You've to figure out how to get fish around it and you know there are all those
kinds of things that have to occur. There were appropriations needed to make
this work. Even though some of it is coming out of fees that the Friant
Districts are already paying, when you appropriate it for a specific purpose
like this, it requires congressional action and then there were downstream
interests that had to be protected. So water interests on the Merced River for
example. You know, they're concerned that if you restore a salmon fishery, some
you know confused salmon makes a left turn at the Merced and now all of a sudden
you've got a threatened and endangered species on the Merced that doesn't exist
there now. And they get sanctions imposed upon them to manage their water for
the salmon there and so there was a need to provide some flexibility in the
administration of the Endangered Species Act so that we could protect the
downstream interests as well. So there were a whole host of reasons why the
federal legislation was very important. It was very complicated legislation. It
was not a simple bill to put together.
>> Tom Holyoke: Now, that you've got your settlement, you have federal
legislation. How's the implementation of the settlement gone?
>> Dan Dooley: I would say so-so from what I know. There, you know there has
been a lot of related activity since. Judge Wanger has issued a couple of
critical rulings since the settlement was imposed. It had absolutely nothing to
do with the Friant division but which have heightened concerns of some of the
water interests and so there have been some sort of broad brush challenges to
anything related to environmental restoration that have, I’d say, colored the
view of the settlement somewhat. You know, we've had a year now of interim trial
flows under the settlement that have been released down the river and there are
some issues quite candidly I think are folks thought would occur. Some seepage
issues that have created high ground water tables for some adjacent land owners
in some of the downstream areas that will have to be addressed and I think we
knew they would have to be addressed.
>> Tom Holyoke: I think lawsuits have already been filed on that.

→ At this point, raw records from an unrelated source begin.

(** [makedirs] does the same with any number of turns that is at least the
    length of the name. *)
Lemma makedirs_turns turns1 :
  forall turns2 name s,
    String.length name <= turns1 -> String.length name <= turns2 ->
    makedirs turns1 name s = makedirs turns2 name s.
Proof.
  induction turns1 as [| turns1 IH]; intros turns2 name s H1 H2.
  - destruct name; [| cbn in H1; lia].
    destruct turns2; reflexivity.
  - destruct turns2 as [| turns2].
    + destruct name; [reflexivity | cbn in H2; lia].
    + cbn [makedirs].
      pose proof (os_path_split_length name) as Hname.
      destruct (os_path_split name) as [head tail]. cbn [fst snd] in Hname.
      assert (Hhead :
                forall head' tail',
                  (if String.eqb tail "" then os_path_split head
                   else (head, tail)) = (head', tail') ->
                  String.eqb tail' "" = false ->
                  String.length head' < String.length name).
      { intros head' tail' Hsplit Htail'.
        apply nonempty_length in Htail'.
        destruct (String.eqb tail "").
        - pose proof (os_path_split_length head) as Hh.
          rewrite Hsplit in Hh. cbn [fst snd] in Hh. lia.
        - injection Hsplit as <- <-. lia. }
      destruct (if String.eqb tail "" then os_path_split head else (head, tail))
        as [head' tail'].
      destruct (String.eqb head' ""); cbn [negb andb]; [reflexivity |].
      destruct (String.eqb tail' "") eqn:Htail'; cbn [negb]; [reflexivity |].
      specialize (Hhead head' tail' eq_refl Htail').
      cbv [mbind M_bind mret M_ret get os_path_exists except_FileExistsError].
      destruct (negb _); [| reflexivity].
      rewrite (IH turns2 head' s) by lia. reflexivity.
Qed.

End Turns.

Section Directories.

Lemma same_process_refl s : same_process s s.
Proof. now split. Qed.

Lemma same_process_set_fs g s s' :
  same_process s s' -> same_process s (set_fs g s').
Proof. now intros [? ?]. Qed.

Lemma os_mkdir_same_process name s r s' :
  os_mkdir name s = (r, s') -> same_process s s'.
Proof.
  unfold os_mkdir. cbv [mbind M_bind mret M_ret raise get modify].
  destruct (fs s !! name); [now intros [= _ <-] |].
  destruct (_ || _); [now intros [= _ <-] |].
  destruct (fs s !! _) as [[| c] |]; now intros [= _ <-].
Qed.

Lemma makedirs_same_process turns :
  forall name s r s', makedirs turns name s = (r, s') -> same_process s s'.
Proof.
  induction turns as [| turns IH]; intros name s r s'; cbn [makedirs];
    [apply os_mkdir_same_process |].
  destruct (os_path_split name) as [head tail].
  destruct (if String.eqb tail "" then os_path_split head else (head, tail))
    as [head' tail'].
  destruct (_ && _); [| apply os_mkdir_same_process].
  cbv [mbind M_bind mret M_ret get os_path_exists except_FileExistsError].
  destruct (negb _); [| apply os_mkdir_same_process].
  destruct (makedirs turns head' s) as [[[] | e] s''] eqn:Hhead.
  - apply IH in Hhead. destruct (String.eqb tail' ".").
    + now intros [= _ <-].
    + intros H%os_mkdir_same_process. destruct Hhead, H. split; congruence.
  - apply IH in Hhead.
    destruct e; try (now intros [= _ <-]).
    destruct (String.eqb tail' ".").
    + now intros [= _ <-].
    + intros H%os_mkdir_same_process. destruct Hhead, H. split; congruence.
Qed.

End Directories.

Section SubDirs.

Variable root : SubDir.
Variable subdir : string.

(** Unfold the constructor down to the tests it makes. *)
Ltac construct :=
  unfold SubDir_init;
  cbv [mbind M_bind mret M_ret verify raise get os_path_exists os_path_isdir].

(** A directory keeps the extension of the one it is made in. *)
Lemma SubDir_init_ext s d s1 :
  SubDir_init root subdir s = (Ok d, s1) -> d.(ext) = root.(ext).
Proof.
  construct.
  repeat match goal with
         | |- context [if ?b then _ else _] => destruct b
         end;
    try discriminate;
    try (destruct (os_makedirs _ s) as [[[] | e] s']; try discriminate);
    now intros [= <- _].
Qed.

(** The constructor only makes directories. *)
Lemma SubDir_init_same_process s r s1 :
  SubDir_init root subdir s = (r, s1) -> same_process s s1.
Proof.
  construct.
  repeat match goal with
         | |- context [if ?b then _ else _] => destruct b
         end;
    try (now intros [= _ <-]);
    unfold os_makedirs;
    destruct (makedirs _ _ s) as [[[] | e] s'] eqn:Hmade;
    apply makedirs_same_process in Hmade; now intros [= _ <-].
Qed.

(** Once the directory is there, constructing it again in the same working
    directory changes nothing and gives the same [SubDir]. *)
Lemma SubDir_init_again s d s1 s2 :
  SubDir_init root subdir s = (Ok d, s1) ->
  cwd s2 = cwd s ->
  fs s2 !! directory d = Some Dir ->
  SubDir_init root subdir s2 = (Ok d, s2).
Proof.
  unfold directory. intros H Hcwd. revert H. construct.
  repeat (first [ rewrite Hcwd
                | match goal with
                  | |- context [if ?b then _ else _] => destruct b eqn:?
                  end ];
          cbv beta iota);
    try discriminate;
    try (destruct (os_makedirs _ s) as [[[] | e] s']; try discriminate);
    intros [= <- _]; cbn [path]; intros Hdir;
    try rewrite Hdir in *; try discriminate; reflexivity.
Qed.

End SubDirs.

(** ** Calling a directory *)

Section StringCancel.

Lemma string_app_inv_tail (a b x : string) : a ++ x = b ++ x -> a = b.
Proof.
  intros H. apply (f_equal chars) in H. rewrite !chars_app in H.
  apply app_inv_tail in H. rewrite <- (str_chars a), <- (str_chars b).
  now rewrite H.
Qed.

Lemma fullKeyName_apart self d name :
  d.(ext) = self.(ext) ->
  d.(path) <> self.(path) ->
  fullKeyName d name <> fullKeyName self name.
Proof.
  intros Hext Hpath Heq. apply Hpath. unfold fullKeyName in Heq.
  rewrite Hext in Heq.
  destruct (_ && _); now apply string_app_inv_tail in Heq.
Qed.

Lemma fullKeyName_same self d name :
  d.(ext) = self.(ext) ->
  d.(path) = self.(path) ->
  fullKeyName d name = fullKeyName self name.
Proof. intros Hext Hpath. unfold fullKeyName. now rewrite Hext, Hpath. Qed.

>> Dan Dooley: Yeah, and that's not surprising. I mean, you know, at any one
time there's got to be 25 or 30 major lawsuits on water in California and this
is just another one. But there are mechanisms in the settlement to address those
questions and I think ultimately they will be addressed. You know some of the
concerns that have been expressed, we told the plaintiffs would be addressed,
raised you know, and so it's not surprising to me. And in any complicated
settlement, you know you can't resolve every last issue or you'd never reach a
settlement and there are some provisions in the settlement that are
intentionally ambiguous.
>> Dan Dooley: And we knew what have to be resolved as we were implementing and
so there are some issues there that, are you know, get people's dander up a
little bit among the settling parties but at the end of the day, I think the
settlement will hold and I think the most important thing and I still--you know,
my former clients call me up and want to talk every now and then and I keep
telling them keep--remember what the principles were. You know, water supply
reliability at no additional costs, you know you got those so don't think you
want to walk away from this because the alternative is still a whole bunch more
water and potentially a lot greater costs, so.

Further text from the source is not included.